• [What the task asks] Exactness is required. Restate every entry as written.
-- Opening Marker --
(** * pico_i2c_slave: the interrupt-driven I2C slave (i2c_slave.c) and the
    Wire buffering facade (Wire.h, Wire.cpp), embedded as functions over an
    explicit machine state.

    Integers are [Z] with the C conversions written out, the byte buffer is a
    list updated by index, null pointers are [None], function pointers are
    names whose code is looked up in the platform, and a failed assertion or
    another abnormal stop is a [fault]. *)

From Stdlib Require Import ZArith Lia Bool List.
From stdpp Require Import base tactics option list gmap.

Local Open Scope Z_scope.

(** ** Hardware handles, events and function pointers *)

(** The two I2C peripherals of the RP2040; an [i2c_inst_t *] is an
    [option i2c_inst_t], [None] standing for a pointer that is neither. *)
Inductive i2c_inst_t := i2c0 | i2c1.

Definition hw_index (inst : i2c_inst_t) : Z :=
  match inst with i2c0 => 0 | i2c1 => 1 end.

Inductive i2c_slave_event_t :=
  | I2C_SLAVE_RECEIVE
  | I2C_SLAVE_REQUEST
  | I2C_SLAVE_FINISH.

(** A slave event handler is either the facade's own [TwoWire::handleEvent] or
    some other function of the application, named by its address. *)
Inductive i2c_slave_handler_t :=
  | TwoWire_handleEvent
  | extern_handler (addr : N).

Definition WireReceiveHandler := N.
Definition WireRequestHandler := N.

(** The only routine this code installs on an interrupt line. *)
Inductive irq_handler_t := i2c_slave_irq_handler_fn.

#[global] Instance i2c_inst_eq_dec : EqDecision i2c_inst_t.
Proof. solve_decision. Defined.

#[global] Instance i2c_slave_handler_eq_dec : EqDecision i2c_slave_handler_t.
Proof. solve_decision. Defined.

(** ** i2c_slave.c: the per-core slave context *)

Record i2c_slave_t := mk_slave {
  i2c : option i2c_inst_t;
  handler : option i2c_slave_handler_t;
  transfer_in_progress : bool
}.

(** Zero-initialised static storage. *)
Definition slave_unbound : i2c_slave_t := mk_slave None None false.

Definition set_i2c (v : option i2c_inst_t) (s : i2c_slave_t) :=
  mk_slave v (handler s) (transfer_in_progress s).
Definition set_handler (v : option i2c_slave_handler_t) (s : i2c_slave_t) :=
  mk_slave (i2c s) v (transfer_in_progress s).
Definition set_transfer_in_progress (v : bool) (s : i2c_slave_t) :=
  mk_slave (i2c s) (handler s) v.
-- Closing Marker --
• [The completed task]
(** * pico_i2c_slave: the interrupt-driven I2C slave (i2c_slave.c) and the
    Wire buffering facade (Wire.h, Wire.cpp), embedded as functions over an
    explicit machine state.

    Integers are [Z] with the C conversions written out, the byte buffer is a
    list updated by index, null pointers are [None], function pointers are
    names whose code is looked up in the platform, and a failed assertion or
    another abnormal stop is a [fault]. *)

From Stdlib Require Import ZArith Lia Bool List.
From stdpp Require Import base tactics option list gmap.

Local Open Scope Z_scope.

(** ** Hardware handles, events and function pointers *)

(** The two I2C peripherals of the RP2040; an [i2c_inst_t *] is an
    [option i2c_inst_t], [None] standing for a pointer that is neither. *)
Inductive i2c_inst_t := i2c0 | i2c1.

Definition hw_index (inst : i2c_inst_t) : Z :=
  match inst with i2c0 => 0 | i2c1 => 1 end.

Inductive i2c_slave_event_t :=
  | I2C_SLAVE_RECEIVE
  | I2C_SLAVE_REQUEST
  | I2C_SLAVE_FINISH.

(** A slave event handler is either the facade's own [TwoWire::handleEvent] or
    some other function of the application, named by its address. *)
Inductive i2c_slave_handler_t :=
  | TwoWire_handleEvent
  | extern_handler (addr : N).

Definition WireReceiveHandler := N.
Definition WireRequestHandler := N.

(** The only routine this code installs on an interrupt line. *)
Inductive irq_handler_t := i2c_slave_irq_handler_fn.

#[global] Instance i2c_inst_eq_dec : EqDecision i2c_inst_t.
Proof. solve_decision. Defined.

#[global] Instance i2c_slave_handler_eq_dec : EqDecision i2c_slave_handler_t.
Proof. solve_decision. Defined.

(** ** i2c_slave.c: the per-core slave context *)

Record i2c_slave_t := mk_slave {
  i2c : option i2c_inst_t;
  handler : option i2c_slave_handler_t;
  transfer_in_progress : bool
}.

(** Zero-initialised static storage. *)
Definition slave_unbound : i2c_slave_t := mk_slave None None false.

Definition set_i2c (v : option i2c_inst_t) (s : i2c_slave_t) :=
  mk_slave v (handler s) (transfer_in_progress s).
Definition set_handler (v : option i2c_slave_handler_t) (s : i2c_slave_t) :=
  mk_slave (i2c s) v (transfer_in_progress s).
Definition set_transfer_in_progress (v : bool) (s : i2c_slave_t) :=
  mk_slave (i2c s) (handler s) v.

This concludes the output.